The action today established new lows in Tech, QQQ, that broke support, negative number 1. Also, as I noted last week, the Small Caps were lagging the market and at this stage are setting up a potential break of early April lows, IWM below 78, and this is negative. This is a drill on discipline, not a fire drill, in other words this probably is not time to panic and run for exits but it is time to tighten up risk, i.e. cut size or hedge, and if not positioned this would be a time to step back. What I also did not like is that the Bonds, TLT, IEF, and the Dollar, UUP, both broke out today and these are both negatively correlated with equities. There will be elections in the EU over the weekend which could give US policymakers a push for potential intervention if this turn of events is negative. I will be watching the Euro Currency, FXE, to flag issues. Have a good weekend.
Market volatility was up a notch Friday after the Labor Department released a report this morning showing the US economy adding 115,000 jobs in April. Economists were expecting an increase of 162,000. The unemployment rate dipped to 8.1 percent from 8.2 percent and .1 percent more than expected. The focus, however, seemed to be on the poor headline number and investors are now bracing for the uncertain elections in Greece and France on Sunday. Some are worried that potential changes in leadership could undermine recent efforts to cut budget deficits and stem the Eurozone debt crisis. Falling crude oil prices are also making headlines. After losing more than $2 yesterday, crude sank another $4 to $98.56 per barrel Friday. Flight-to-safety is helping to support modestly higher Treasury and gold prices. The yellow metal added almost $10 to $1664.50 an ounce.
Some of the airline names are seeing relative strength today. The sector sometimes moves inverse to oil prices because falling crude lowers jet fuel prices, which represent the largest costs that airlines face. JetBlue Airways (JBLU), for example, is down just 2 cents to $4.73 and options volume on the airliner seems somewhat bullish, as about 11,000 calls and only 520 puts traded on the stock. June 6 calls, which are 26.8 percent out-of-the-money and expiring in six weeks, are the most actives. 6,520 contracts changed hands. Another 2,860 September 6 calls traded on the stock. JBLU was trading north of $6 in early-February before a spike in crude oil, to more than $110 per barrel, seemed to weigh on the sector and send share prices sharply lower. Some investors might be speculating that this week's 6 percent slide in crude might help the airliners, including JetBlue, regain some altitude in the months ahead.

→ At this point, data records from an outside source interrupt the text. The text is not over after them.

(* ===== verification/Mls.v ===== *)
(** * Mls: the group wrapper over OpenMLS

    [crates/core/src/mls]: [group.rs], [key_package.rs], [provider.rs] and
    [state_machine.rs], and the group table of [storage/groups.rs].  OpenMLS is
    the class [OpenMls]: its operations act on the provider's key-value storage
    and on an opaque group, and may fail with a text.  Randomness is an argument;
    poisoned locks are not modelled. *)

From S2P Require Import Prelude Text Framing SimpleCodec CoreErrors Sql MailboxProtocol Identity Messages.

(** ** OpenMLS *)

(** [openmls_basic_credential::SignatureKeyPair] and [PreSharedKeyId]. *)
Record SignatureKeyPair : Type := mkKeyPair { kp_private : bytes; kp_public : bytes }.
Record CredentialWithKey : Type := mkCredential { cred_identity : bytes; cred_signature_key : bytes }.
Record PreSharedKeyId : Type := mkPskId { psk_identifier : bytes; psk_nonce : bytes }.

(** The storage of a provider, [HashMap<Vec<u8>, Vec<u8>>]. *)
Abbreviation provider := (gmap bytes bytes).

(** [MlsMessageBodyIn] and [ProcessedMessageContent]. *)
Inductive MlsMessageBody (W P : Type) : Type :=
| BodyWelcome (w : W)
| BodyPrivate (p : P)
| BodyPublic (p : P)
| BodyOther.
Arguments BodyWelcome {W P} _.
Arguments BodyPrivate {W P} _.
Arguments BodyPublic {W P} _.
Arguments BodyOther {W P}.

Inductive ProcessedContent (C : Type) : Type :=
| ApplicationMessage (b : bytes)
| StagedCommitMessage (c : C)
| ProposalMessage
| ExternalJoinProposalMessage.
Arguments ApplicationMessage {C} _.
Arguments StagedCommitMessage {C} _.
Arguments ProposalMessage {C}.
Arguments ExternalJoinProposalMessage {C}.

Bullish trading was also seen in Owens Corning (OC), Valero (VLO), and Newell Rubbermaid (NWL).
Arch Coal (ACI) loses another 18 cents to $8.04 and is setting new 52-week lows late Friday. Options on the St. Louis-based coal producer are busy again. 28,000 puts and 9,950 calls so far. The top trades were part of a spread, in which the investor apparently sold 9,000 May 10 puts on the stock at $2.12 and bought 12,000 June 7 puts for 33 cents. This 3X4 put ratio diagonal spread appears to be a roll, or closing out a position in in-the-money May 10 puts to open a new larger position in June 7 puts. ACI is down 75 percent from a year ago and the rolling activity (to the out-of-the-money $7 puts) seems to express concern that the weakness will continue through mid-June.

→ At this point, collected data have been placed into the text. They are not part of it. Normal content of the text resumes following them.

(* ===== verification/Invites.v ===== *)
(** * Invites: invite links and the inviter's outstanding invites

    [crates/core/src/invite/link.rs], whose links carry a signed card, a
    single-use key package and a one-time secret, and the table of
    [crates/core/src/storage/outstanding_invites.rs].  The [base64] crate is the
    class [Base64Url]. *)

From S2P Require Import Prelude Text Framing SimpleCodec CoreErrors Sql MailboxProtocol Identity Messages Mls.

(** The [URL_SAFE_NO_PAD] engine of [base64]. *)
Class Base64Url : Type := {
  b64_encode : bytes → string;
  b64_decode : string → option bytes
}.

(** [A-Z], [a-z], [0-9], [-] and [_]. *)
Definition is_b64url (a : Ascii.ascii) : bool :=
  let n := Ascii.nat_of_ascii a in
  ((65 <=? n)%nat && (n <=? 90)%nat) || ((97 <=? n)%nat && (n <=? 122)%nat)
  || ((48 <=? n)%nat && (n <=? 57)%nat) || (n =? 45)%nat || (n =? 95)%nat.

Class Base64UrlLaws {b64 : Base64Url} : Prop := {
  b64_roundtrip b : b64_decode (b64_encode b) = Some b;
  b64_alphabet b : string_forall is_b64url (b64_encode b) = true
}.

(** Ed25519 signatures have 64 bytes. *)
Class SignatureLength {scheme : SignatureScheme} : Prop := {
  signature_length sk m : len (sign_bytes sk m) = 64
}.

Definition URL_PREFIX : string := "skattr://invite/v1#".
Definition ampersand : Ascii.ascii := Ascii.ascii_of_nat 38.
Definition equals_sign : Ascii.ascii := Ascii.ascii_of_nat 61.

Record InviteLinkBody : Type := mkInviteBody {
  il_card : ContactCard; il_key_package : bytes; il_psk : bytes; il_expires_at : Z
}.

(** [link_psk] is the [InvitePsk] guard. *)
Record InviteLink : Type := mkInviteLink { link_body : InviteLinkBody; link_signature : bytes; link_psk : bytes }.

(** The [key=value] pairs seen so far. *)
Record link_fields : Type := mkFields {
  f_card : option string; f_kp : option string; f_psk : option string; f_exp : option string; f_sig : option string
}.

Definition invite_error (s : string) : CoreError := Core_Invite (Invite_Other s).

(** One step of the loop over the pairs: a later pair with the same key wins. *)
Definition take_pair (f : link_fields) (pair : string) : link_fields :=
  let '(key, value) := split_first equals_sign pair in
  if decide (key = "card") then mkFields (Some value) (f_kp f) (f_psk f) (f_exp f) (f_sig f)
  else if decide (key = "kp") then mkFields (f_card f) (Some value) (f_psk f) (f_exp f) (f_sig f)
  else if decide (key = "psk") then mkFields (f_card f) (f_kp f) (Some value) (f_exp f) (f_sig f)
  else if decide (key = "exp") then mkFields (f_card f) (f_kp f) (f_psk f) (Some value) (f_sig f)
  else if decide (key = "sig") then mkFields (f_card f) (f_kp f) (f_psk f) (f_exp f) (Some value)
  else f.

Definition no_fields : link_fields := mkFields None None None None None.
Definition parse_fields (fragment : string) : link_fields :=
  foldl take_pair no_fields (split_on ampersand fragment).

Section links.
Context {b64 : Base64Url} {scheme : SignatureScheme} {sha : Sha256}.
Context {ser_body : Serialize InviteLinkBody} {ser_card : Serialize ContactCard} {de_card : Deserialize ContactCard}.

Definition encode_b64url (b : bytes) : string := b64_encode b.
Definition decode_b64url (s : string) : option bytes := b64_decode (trim_end_matches equals_sign s).

(** [InviteLink::generate]. *)
Definition generate (inviter : IdentityKey) (card : ContactCard) (key_package psk : bytes) (ttl_secs now : Z)
    : result InviteLink CoreError :=
  if decide (card_identity (card_body card) ≠ public inviter) then Err (invite_error "card identity != inviter")
  else
    let? ttl := if decide (ttl_secs ≤ i64_max) then Ok ttl_secs else Err (invite_error "ttl overflows i64") in
    let? expires_at := if decide (i64_min ≤ now + ttl ≤ i64_max) then Ok (now + ttl)
                       else Err (invite_error "expires_at overflows i64") in
    let body := mkInviteBody card key_package psk expires_at in
    let? signature := map_err (λ e, invite_error ("sign: " +:+ display e)) (sign_cbor inviter body) in
    Ok (mkInviteLink body signature psk).

(** [decode_b64url] of a field that must have [n] bytes. *)
Definition decode_sized (n : Z) (e : CoreError) (s : string) : result bytes CoreError :=
  let? b := ok_or (decode_b64url s) e in
  if decide (len b = n) then Ok b else Err e.

(** [InviteLink::from_url]. *)
Definition from_url (url : string) (now : Z) : result InviteLink CoreError :=
  let? fragment := ok_or (strip_prefix URL_PREFIX url) (invite_error "unsupported scheme") in
  let f := parse_fields fragment in
  let? kp_str := ok_or (f_kp f) (invite_error "missing field kp") in
  let? psk_str := ok_or (f_psk f) (invite_error "missing field psk") in
  let? exp_str := ok_or (f_exp f) (invite_error "missing field exp") in
  let? sig_str := ok_or (f_sig f) (invite_error "missing field sig") in
  let? key_package := ok_or (decode_b64url kp_str) (invite_error "malformed kp") in
  let? psk := decode_sized 32 (invite_error "malformed psk") psk_str in
  let? expires_at := ok_or (parse_i64 exp_str) (invite_error "malformed exp") in
  let? signature := decode_sized 64 (invite_error "malformed sig") sig_str in
  let? card_str := ok_or (f_card f) (invite_error "missing field card") in
  let? card_blob := ok_or (decode_b64url card_str) (invite_error "malformed card") in
  let? card := map_err (λ e, invite_error ("card decode: " +:+ e)) (from_reader card_blob) in
  let body := mkInviteBody card key_package psk expires_at in
  let? _ := map_err (λ _, Core_Invite Invite_SignatureInvalid)
    (verify_cbor (card_identity (card_body card)) body signature) in
  if decide (now > expires_at) then Err (Core_Invite Invite_Expired)
  else Ok (mkInviteLink (mkInviteBody card key_package (fill 32 Byte.x00) expires_at) signature psk).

Bearish trading was also seen in Research In Motion (RIMM), Core Labs (CLB), and Reliant Steel (RS).
CBOE Volatility Index (.VIX) is up 1.40 to 18.96 amid increasing levels of volatility and higher investor anxiety levels Friday. Overall options volume in the VIX pit isn't impressive, at 308K contracts, but it is lop-sided. 223,000 calls and 85,000 puts traded on the index so far. May 20 and June 28 call options on the product are the most actives, with 25,000 and 28,500 contracts traded, respectively. The activity appeared to include some spread trading, in which the investor was possibly selling May 20 calls at $1.45 on VIX to buy June 28 calls for $1.05 and $1.10. If so, the spread trading is possibly rolling out of bullish positions in May and to June, but also up 8 strikes. Keep in mind that VIX options are not based on the spot index but on forward values of the index. For that reason, the May 20 options are based off of a different value relative to the June contracts.
SPDR Energy Fund (XLE) is off $1.45 to $68.45 after many of energy-related names suffered losses following a sell-off in oil. Crude gave up $4 Friday and lost 6 percent on the week. Late options trades on XLE, which is an exchange-traded fund that holds all of the energy-related names from the S&P 500, includes some three-way spread trading, in which 5,000 May 72 calls were apparently sold on XLE at 17 cents to help buy a May 63 - 67 put spread for 61 cents, 5000X. The spread, for a 44 cent debit, traded 10000X on the day and is a bearish play on the energy sector with a max profit if XLE shares fall to $63 or more over the next two weeks. The debit is at risk if XLE holds above $67 and there is additional risk to the upside from holding uncovered call options. A shareholder with a large position in energy names might have initiated the spread to help hedge the risk of additional losses.